(* ===== verification/Format.v ===== *)
(** * Thousands separators: [formatNumber] and [formatPrice]

    [product-list.js] ([formatNumber], line 904) and [main.js]
    ([formatPrice], line 277; [formatNumber], line 412) format a number
    with [x.toString().replace(/\B(?=(\d{3})+(?!\d))/g, ' ')].

    [group_thousands] models that replacement from the regular
    expression's semantics: the pattern matches the empty string at every
    position that is not a word boundary and is followed by a run of
    digits whose length is a positive multiple of three, and each match
    becomes a space.  [ref_group] is the intended grouping of a digit
    string (a space before every digit that has a positive multiple of
    three digits from it to the end, the first excepted); the theorems
    show that the two agree on integers, and what the regex does to a
    fraction. *)

From S2P Require Import Prelude JsBuiltins Json.

Open Scope string_scope.

(** [\w]: [A-Za-z0-9_]. *)
Definition is_word_char (c : ascii) : bool :=
  let n := code c in
  is_digit c || ((65 <=? n) && (n <=? 90))%Z || ((97 <=? n) && (n <=? 122))%Z || (n =? 95)%Z.

(** The length of the run of digits at the head of [s]. *)
Fixpoint digit_run (s : string) : nat :=
  match s with
  | String c s' => if is_digit c then S (digit_run s') else O
  | EmptyString => O
  end.

(** Does [(\d{3})+(?!\d)] match at the head of [s]? *)
Definition thousands_ahead (s : string) : bool :=
  let d := digit_run s in (0 <? d)%nat && (Nat.modulo d 3 =? 0)%nat.

(** The replacement, scanning positions left to right; [prev] is the
    character before the current position ([None] at the start, where
    [\B] holds iff the first character is not a word character). *)
Fixpoint group_from (prev : option ascii) (s : string) : string :=
  match s with
  | EmptyString => EmptyString
  | String c s' =>
      let boundary := match prev with
                      | None => is_word_char c
                      | Some p => xorb (is_word_char p) (is_word_char c)
                      end in
      let rest := String c (group_from (Some c) s') in
      if negb boundary && thousands_ahead s then String " " rest else rest
  end.

Definition group_thousands (s : string) : string := group_from None s.

(** [formatNumber(num)] for an integer, and for any number through its
    [toString]. *)
Definition formatNumber (z : Z) : string := group_thousands (Z_to_string z).

(** [formatNumber] on a [parseInt] result ([NaN] prints as [NaN]). *)
Definition formatNum (v : option Z) : string :=
  match v with Some z => formatNumber z | None => group_thousands "NaN" end.

Definition formatNumberQ (q : Q) : string := group_thousands (number_to_string q).

(** [main.js] [.price-format]: keep the digits of the text, then format. *)
Definition formatPriceText (text : string) : string :=
  group_thousands (digits_only text) ++ " FCFA".

(** The intended grouping of a string of digits. *)
Fixpoint ref_group_from (first : bool) (ds : string) : string :=
  match ds with
  | EmptyString => EmptyString
  | String d ds' =>
      let rest := String d (ref_group_from false ds') in
      if negb first && (Nat.modulo (String.length ds) 3 =? 0)%nat then String " " rest else rest
  end.

Definition ref_group (ds : string) : string := ref_group_from true ds.

(** [n.toLocaleString('fr-FR')] (default options: at most three fraction
    digits, rounded half away from zero, trailing zeros dropped, a comma
    before the fraction, groups of three integer digits from four digits
    on).  The group separator comes from the engine's locale data (U+202F
    in current ICU, U+00A0 in older versions): it is the argument [sep].
    [NaN] is [None]. *)
Fixpoint group_with (sep : string) (first : bool) (ds : string) : string :=
  match ds with
  | EmptyString => EmptyString
  | String d ds' =>
      let rest := String d (group_with sep false ds') in
      if negb first && (Nat.modulo (String.length ds) 3 =? 0)%nat then sep ++ rest else rest
  end.

(** The fraction digits of [f] (below 1000), without trailing zeros. *)
Definition fraction_digits (f : Z) : string :=
  let d1 := (f / 100)%Z in let d2 := ((f / 10) mod 10)%Z in let d3 := (f mod 10)%Z in
  if Z.eqb d3 0 then if Z.eqb d2 0 then digits_of d1 else digits_of d1 ++ digits_of d2
  else digits_of d1 ++ digits_of d2 ++ digits_of d3.

Definition toLocaleString_fr (sep : string) (v : option Q) : string :=
  match v with
  | None => "NaN"
  | Some q =>
      let n := ((2 * Z.abs (Qnum q) * 1000 + Zpos (Qden q)) / (2 * Zpos (Qden q)))%Z in
      (if Qltb q 0 then "-" else "")
      ++ group_with sep true (digits_of (n / 1000)%Z)
      ++ (if Z.eqb (n mod 1000) 0 then "" else "," ++ fraction_digits (n mod 1000)%Z)
  end.

(** The same with [{minimumFractionDigits: 0, maximumFractionDigits: 0}]
    ([shop/product-detail.js]): rounded half away from zero to an
    integer. *)
Definition toLocaleString_fr0 (sep : string) (v : option Q) : string :=
  match v with
  | None => "NaN"
  | Some q =>
      let n := ((2 * Z.abs (Qnum q) + Zpos (Qden q)) / (2 * Zpos (Qden q)))%Z in
      (if Qltb q 0 then "-" else "") ++ group_with sep true (digits_of n)
  end.

(** Every character of [s] is a decimal digit. *)
Fixpoint all_digits (s : string) : bool :=
  match s with
  | EmptyString => true
  | String c s' => is_digit c && all_digits s'
  end.

(** ** The regex agrees with the intended grouping on integers *)

Lemma is_digit_word c : is_digit c = true -> is_word_char c = true.
Proof. unfold is_word_char. intros ->. reflexivity. Qed.

Lemma digit_run_all s : all_digits s = true -> digit_run s = String.length s.
Proof.
  induction s as [|c s IH]; simpl; [reflexivity|].
  intros [-> H]%andb_true_iff. rewrite IH by exact H. reflexivity.
Qed.

Lemma group_from_digits p s :
  is_digit p = true -> all_digits s = true -> group_from (Some p) s = ref_group_from false s.
Proof.
  revert p. induction s as [|c s IH]; intros p Hp Hs; [reflexivity|].
  simpl in Hs. apply andb_true_iff in Hs as [Hc Hs].
  cbn [group_from ref_group_from]. rewrite (is_digit_word p Hp), (is_digit_word c Hc).
  unfold thousands_ahead. rewrite digit_run_all by (simpl; rewrite Hc; exact Hs).
  rewrite (IH c Hc Hs). reflexivity.
Qed.

(** After a non-word character (the sign) the digits are grouped as from
    the start. *)
Lemma group_from_after_nonword p s :
  is_word_char p = false -> all_digits s = true -> group_from (Some p) s = ref_group s.
Proof.
  intros Hp Hs. destruct s as [|c s]; [reflexivity|].
  simpl in Hs. apply andb_true_iff in Hs as [Hc Hs].
  cbn [group_from ref_group ref_group_from]. rewrite Hp, (is_digit_word c Hc).
  rewrite group_from_digits by assumption. reflexivity.
Qed.

(** On a string of digits the regex replacement is the intended grouping:
    a space before each digit followed by a positive multiple of three
    digits, none at the start. *)
Lemma group_thousands_digits s : all_digits s = true -> group_thousands s = ref_group s.
Proof.
  intros Hs. destruct s as [|c s]; [reflexivity|].
  simpl in Hs. apply andb_true_iff in Hs as [Hc Hs].
  unfold group_thousands, ref_group. cbn [group_from ref_group_from].
  rewrite (is_digit_word c Hc), group_from_digits by assumption. reflexivity.
Qed.

Lemma all_digits_of_list l :
  Forall (fun c => is_digit c = true) l -> all_digits (string_of_list_ascii l) = true.
Proof. induction 1 as [|c l Hc _ IH]; simpl; [reflexivity|]. rewrite Hc. exact IH. Qed.

Lemma all_digits_digits_of n : (0 <= n)%Z -> all_digits (digits_of n) = true.
Proof.
  intros Hn. destruct (digits_of_list n Hn) as (c & cs & E & Hall & _).
  unfold digits_of. rewrite E. apply all_digits_of_list, Hall.
Qed.

#[export] Hint Resolve all_digits_digits_of : shop.

Lemma formatNumber_nonneg n : (0 <= n)%Z -> formatNumber n = ref_group (digits_of n).
Proof.
  intros Hn. unfold formatNumber, Z_to_string. destruct (Z.ltb_spec n 0) as [Hz|_]; [lia|].
  apply group_thousands_digits, all_digits_digits_of, Hn.
Qed.

(** [formatNumber] on an integer: the sign, then the digits grouped by
    three from the right. *)
Theorem formatNumber_spec z :
  formatNumber z =
  if (z <? 0)%Z then "-" ++ ref_group (digits_of (- z)) else ref_group (digits_of z).
Proof.
  unfold formatNumber, Z_to_string. destruct (Z.ltb_spec z 0) as [Hz|Hz].
  - unfold group_thousands. rewrite string_app_cons, string_app_nil_l. cbn [group_from].
    change (is_word_char "-"%char) with false. cbv beta iota. unfold thousands_ahead.
    cbn [digit_run]. change (is_digit "-"%char) with false. cbv iota.
    rewrite group_from_after_nonword by (reflexivity || (apply all_digits_digits_of; lia)).
    reflexivity.
  - apply group_thousands_digits, all_digits_digits_of, Hz.
Qed.

Lemma digits_only_digits s : all_digits s = true -> digits_only s = s.
Proof.
  induction s as [|c s IH]; simpl; [reflexivity|].
  intros [-> H]%andb_true_iff. rewrite IH by exact H. reflexivity.
Qed.

Lemma digits_only_ref_group b s : all_digits s = true -> digits_only (ref_group_from b s) = s.
Proof.
  revert b. induction s as [|c s IH]; intros b Hs; [reflexivity|].
  simpl in Hs. apply andb_true_iff in Hs as [Hc Hs].
  cbn [ref_group_from]. destruct (negb b && _); cbn [digits_only]; rewrite Hc, IH by exact Hs;
    reflexivity.
Qed.

(** [.price-format] ([main.js]) is idempotent on the text of a formatted
    non-negative integer: running it over a price it already formatted
    (without the currency) gives the same grouping back. *)
Theorem formatPriceText_formatNumber n :
  (0 <= n)%Z -> formatPriceText (formatNumber n) = formatNumber n ++ " FCFA".
Proof.
  intros Hn. rewrite formatNumber_nonneg by exact Hn.
  unfold formatPriceText, ref_group at 1. rewrite digits_only_ref_group by auto with shop.
  rewrite group_thousands_digits by auto with shop. reflexivity.
Qed.

Lemma formatPriceText_formatNumber_witness :
  (0 <= 1500000)%Z /\ formatPriceText (formatNumber 1500000) = "1 500 000 FCFA".
Proof. split; [lia|]. exact (formatPriceText_formatNumber 1500000 ltac:(lia)). Defined.

(** The regex does not stop at the decimal point: the fraction digits of
    a non-integer are grouped too. *)
Example formatNumberQ_fraction : formatNumberQ (12345678 # 10000) = "1 234.5 678".
Proof. vm_compute. reflexivity. Qed.

(** [.price-format] drops the decimal comma with the other non-digits:
    a price written [15 000,50] becomes [1 500 050 FCFA], a hundred times
    the amount. *)
Example formatPriceText_decimal : formatPriceText "15 000,50 FCFA" = "1 500 050 FCFA".
Proof. vm_compute. reflexivity. Qed.

(** ** [toLocaleString] depends on the value only *)

Lemma Qltb_Qeq q q' r : (q == q')%Q -> Qltb q r = Qltb q' r.
Proof. intros E. unfold Qltb. rewrite E. reflexivity. Qed.

(** The rounded thousandths of [|q|]. *)
Lemma round_Qeq (a a' : Z) (b b' : positive) :
  (a * Zpos b' = a' * Zpos b)%Z ->
  ((2 * Z.abs a * 1000 + Zpos b) / (2 * Zpos b) = (2 * Z.abs a' * 1000 + Zpos b') / (2 * Zpos b'))%Z.
Proof.
  intros E.
  rewrite <- (Z.div_mul_cancel_r (2 * Z.abs a * 1000 + Zpos b) (2 * Zpos b) (Zpos b')) by lia.
  rewrite <- (Z.div_mul_cancel_r (2 * Z.abs a' * 1000 + Zpos b') (2 * Zpos b') (Zpos b)) by lia.
  assert (Z.abs a * Zpos b' = Z.abs a' * Zpos b)%Z.
  { rewrite <- (Z.abs_eq (Zpos b')), <- (Z.abs_eq (Zpos b)) at 1 by lia.
    rewrite <- !Z.abs_mul, E, (Z.abs_mul a'), (Z.abs_eq (Zpos b)) by lia. reflexivity. }
  f_equal; nia.
Qed.

#[export] Instance toLocaleString_fr_proper sep :
  Proper (Qeq ==> eq) (fun q => toLocaleString_fr sep (Some q)).
Proof.
  intros [a b] [a' b'] E. cbn beta. unfold toLocaleString_fr.
  rewrite (Qltb_Qeq _ _ 0 E). cbn [Qnum Qden]. unfold Qeq in E. cbn in E.
  rewrite (round_Qeq a a' b b' E). reflexivity.
Qed.

Lemma toLocaleString_fr_Qeq sep q q' :
  (q == q')%Q -> toLocaleString_fr sep (Some q) = toLocaleString_fr sep (Some q').
Proof. intros E. exact (toLocaleString_fr_proper sep q q' E). Qed.

(** A non-negative integer is its digits grouped with the separator. *)
Lemma toLocaleString_fr_int sep n :
  (0 <= n)%Z -> toLocaleString_fr sep (Some (inject_Z n)) = group_with sep true (digits_of n).
Proof.
  intros Hn. unfold toLocaleString_fr, inject_Z. cbn [Qnum Qden].
  assert (Hq : ((2 * Z.abs n * 1000 + 1) / (2 * 1) = n * 1000)%Z).
  { rewrite Z.abs_eq by exact Hn. symmetry. apply Z.div_unique with 1%Z; lia. }
  rewrite Hq, Z.div_mul, Z_mod_mult by lia. cbn [Z.eqb].
  unfold Qltb. destruct (Qcompare_spec (n # 1) 0) as [H|H|H]; unfold Qeq, Qlt in H; cbn in H;
    [|lia|]; rewrite string_app_nil_r; reflexivity.
Qed.

Lemma digits_only_app a b : digits_only (a ++ b) = digits_only a ++ digits_only b.
Proof.
  induction a as [|c a IH]; [reflexivity|].
  change (String c a ++ b) with (String c (a ++ b)). cbn [digits_only]. rewrite IH.
  destruct (is_digit c); reflexivity.
Qed.

Lemma digits_only_group_with sep b ds :
  digits_only sep = "" -> all_digits ds = true -> digits_only (group_with sep b ds) = ds.
Proof.
  intros Hsep. revert b. induction ds as [|c ds IH]; intros b Hds; [reflexivity|].
  cbn in Hds. apply andb_true_iff in Hds as [Hc Hds]. cbn [group_with].
  destruct (negb b && _); rewrite ?digits_only_app, ?Hsep; cbn; rewrite Hc, IH by exact Hds; reflexivity.
Qed.

(** A price written by [toLocaleString('fr-FR')] followed by [FCFA], read
    back as [updateCartTotal] does ([replace(/\D/g, '')], [parseFloat]):
    the integer comes back when the group separator holds no digit. *)
Lemma parseFloat_price_text sep n :
  (0 <= n)%Z -> digits_only sep = "" ->
  exists q, parseFloat (digits_only (toLocaleString_fr sep (Some (inject_Z n)) ++ " FCFA")) = Some q
            /\ (q == inject_Z n)%Q.
Proof.
  intros Hn Hsep. rewrite toLocaleString_fr_int, digits_only_app, digits_only_group_with
    by (exact Hn || exact Hsep || (apply all_digits_digits_of; exact Hn)).
  rewrite string_app_nil_r. apply parseFloat_digits_of, Hn.
Qed.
------------------------------------------------
**DIRECTIONS**
In the entries above, which lines hold the string "without"? Report all of them.

**TASK RESPONSE**
(** The fraction digits of [f] (below 1000), without trailing zeros. *)
    (without the currency) gives the same grouping back. *)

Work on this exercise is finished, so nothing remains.